Mourning and Denial - these two words seem to contradict each other.
How can you deny something, yet mourn it too?
Somehow, I feel both.
As I was sitting waiting at Instacare on Saturday for over two hours, I started thinking.
Even as I get "better" my life (and my body) will never be the same as it was.
I am mourning a life I will never get back.
I cry and long for my BC (before cancer) me.
My "better" will always consist of doctors, blood tests, scans and the continual fear that
each new symptom could be the cancer returning.
This is hard for me to come to terms with.
I am not sure how anyone can truly come to terms with the cancer world.
Just this has been hard for me to live with.
Most days I just try to keep myself busy with the kids and school and
getting caught up on the things I had to put on hold for the past year.
I find sitting and reflecting is too hard and I can't deal with it right now.
It is easier to somewhat live in denial, pretend for a few moments that everything is how it used to be.
Everything is fine.
I am fine.
Not quite sure how anyone could truly deny everything that has happened.

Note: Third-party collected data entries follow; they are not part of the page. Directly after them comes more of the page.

Lemma contains_middle (p s q : string) : Str.contains (p +:+ s +:+ q) s.
Proof. now exists p, q. Qed.

(** C4: a response whose status is not 200 ends the run with exit code 1
    and a diagnostic that holds the status code and the nested
    [error.message] of the JSON body when there is one, the raw response
    text otherwise; for status 400 with the body
    [{"error":{"message":"bad input"}}] the diagnostic holds [bad input]. *)
Theorem api_error_reported
    (w : World) (argv : list string) (ns : Namespace) (key : string)
    (r : Requests.Response) :
  parse argv = Parsed ns ->
  key_present w key ->
  requests_post w (sent key (base_url_of w) ns) = Requests.Responded r ->
  Requests.status_code r <> 200 ->
  let res := run w (Tts3.main w argv) in
  exists detail : string,
    let diagnostic :=
      "API error " +:+ pretty (Requests.status_code r) +:+ ": " +:+ detail in
    ending res = Exited 1 /\
    exit_code (ending res) <> 0 /\
    stderr (final res) = [Text (diagnostic +:+ nl)] /\
    stdout (final res) = [] /\
    fs (final res) = files w /\
    Str.contains diagnostic (pretty (Requests.status_code r)) /\
    (forall m, nested_message r = Some (JStr m) -> Str.contains diagnostic m) /\
    (forall m, nested_message r = Some (JStr m) -> m <> "" -> detail = m) /\
    (nested_message r = None -> detail = Requests.text r) /\
    (forall v, nested_message r = Some v ->
               detail = if truthy v then Tts3.format_value w v
                        else Requests.text r) /\
    (r = Examples.bad_input_response ->
     Str.contains diagnostic "bad input").
Proof.
  intros Hp Hk Hr Hs res. subst res.
  rewrite (tts3_run w argv ns key Hp Hk). cbv zeta. rewrite Hr.
  apply Z.eqb_neq in Hs. rewrite Hs. unfold halted, api_error. simpl.
  rewrite error_message_nested.
  set (detail := if truthy (from_option id (JStr "") (nested_message r))
                 then Tts3.format_value w (from_option id (JStr "") (nested_message r))
                 else Requests.text r).
  exists detail.
  assert (Hv : forall v, nested_message r = Some v ->
               detail = if truthy v then Tts3.format_value w v
                        else Requests.text r).
  { intros v Hv. subst detail. now rewrite Hv. }
  assert (Hm : forall m, nested_message r = Some (JStr m) -> m <> "" -> detail = m).
  { intros m H Hne. rewrite (Hv _ H). simpl.
    apply String.eqb_neq in Hne. now rewrite Hne. }
  repeat split; try reflexivity; try assumption.
  - discriminate.
  - apply contains_middle.
  - intros m H. destruct (String.eqb_spec m "") as [->|Hne].
    + exists ("API error " +:+ pretty (Requests.status_code r) +:+ ": " +:+ detail), "".
      now rewrite app_nil_l, app_nil_r.
    + rewrite (Hm m H Hne).
      exists ("API error " +:+ pretty (Requests.status_code r) +:+ ": "), "".
      now rewrite app_nil_r, !app_assoc.
  - intros H. subst detail. now rewrite H.
  - intros ->.
    exists ("API error " +:+ pretty (Requests.status_code Examples.bad_input_response)
            +:+ ": "), "".
    rewrite (Hm "bad input"); [|reflexivity|discriminate].
    now rewrite app_nil_r, !app_assoc.
Qed.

Honestly my first thought looking back over the last year is Holy Hell - did all that really happen?
A team of doctors, nurses, and specialist have been working over the last year to save my life and rid my body of this cancer.
To get me to this point.
But now that I am there, now what?
They told me what to do, what not to do. What to eat, what not to eat. Use, not use, take, not take.
And sometimes they even told me how and what to feel.
But now... I don't see them as often, every 3-6 months, some even longer.
I don't know what I am supposed to be feeling.
I have heard from others that this time is often more difficult emotionally than when actually going through the treatments.
I still have a hard time believing it all.
So am I in denial?
It is the only way I am coping.
Of course seeing certain things bring the feelings and fears right back to the surface.
My scars, short hair and the numerous medications I have to take daily.
Maybe why my emotions are so raw right now is because I am coming up on a lot of one year marks...
The day I found my tumor and fear set in,
the day I got my diagnosis and life was forever changed,
the first day of chemo that I am still trying to recover from its side effects.
But the one I am trying to focus on most, that brings much need excitement is Gage's First Birthday!
My little baby is turning one.
He has helped me get thought some of my darkest times with his sweet smile, a quick little snuggle and his always on-the-go personality.
I know in time things will get less scary and overwhelming.
Things will get better!
(Why was I at Instacare? I got a small rash a got a few days ago. Just thinking it might be a delayed allergic reaction to a new medication, I wasn't too worried. Then it started to spread and got very painful with lots of small blisters. A call to my oncologist, who urged me to get it looked at, rather than wait to see him on Monday. Well... I have shingles. So, now more medications but hopefully it was caught soon enough and it will only last for a few weeks.)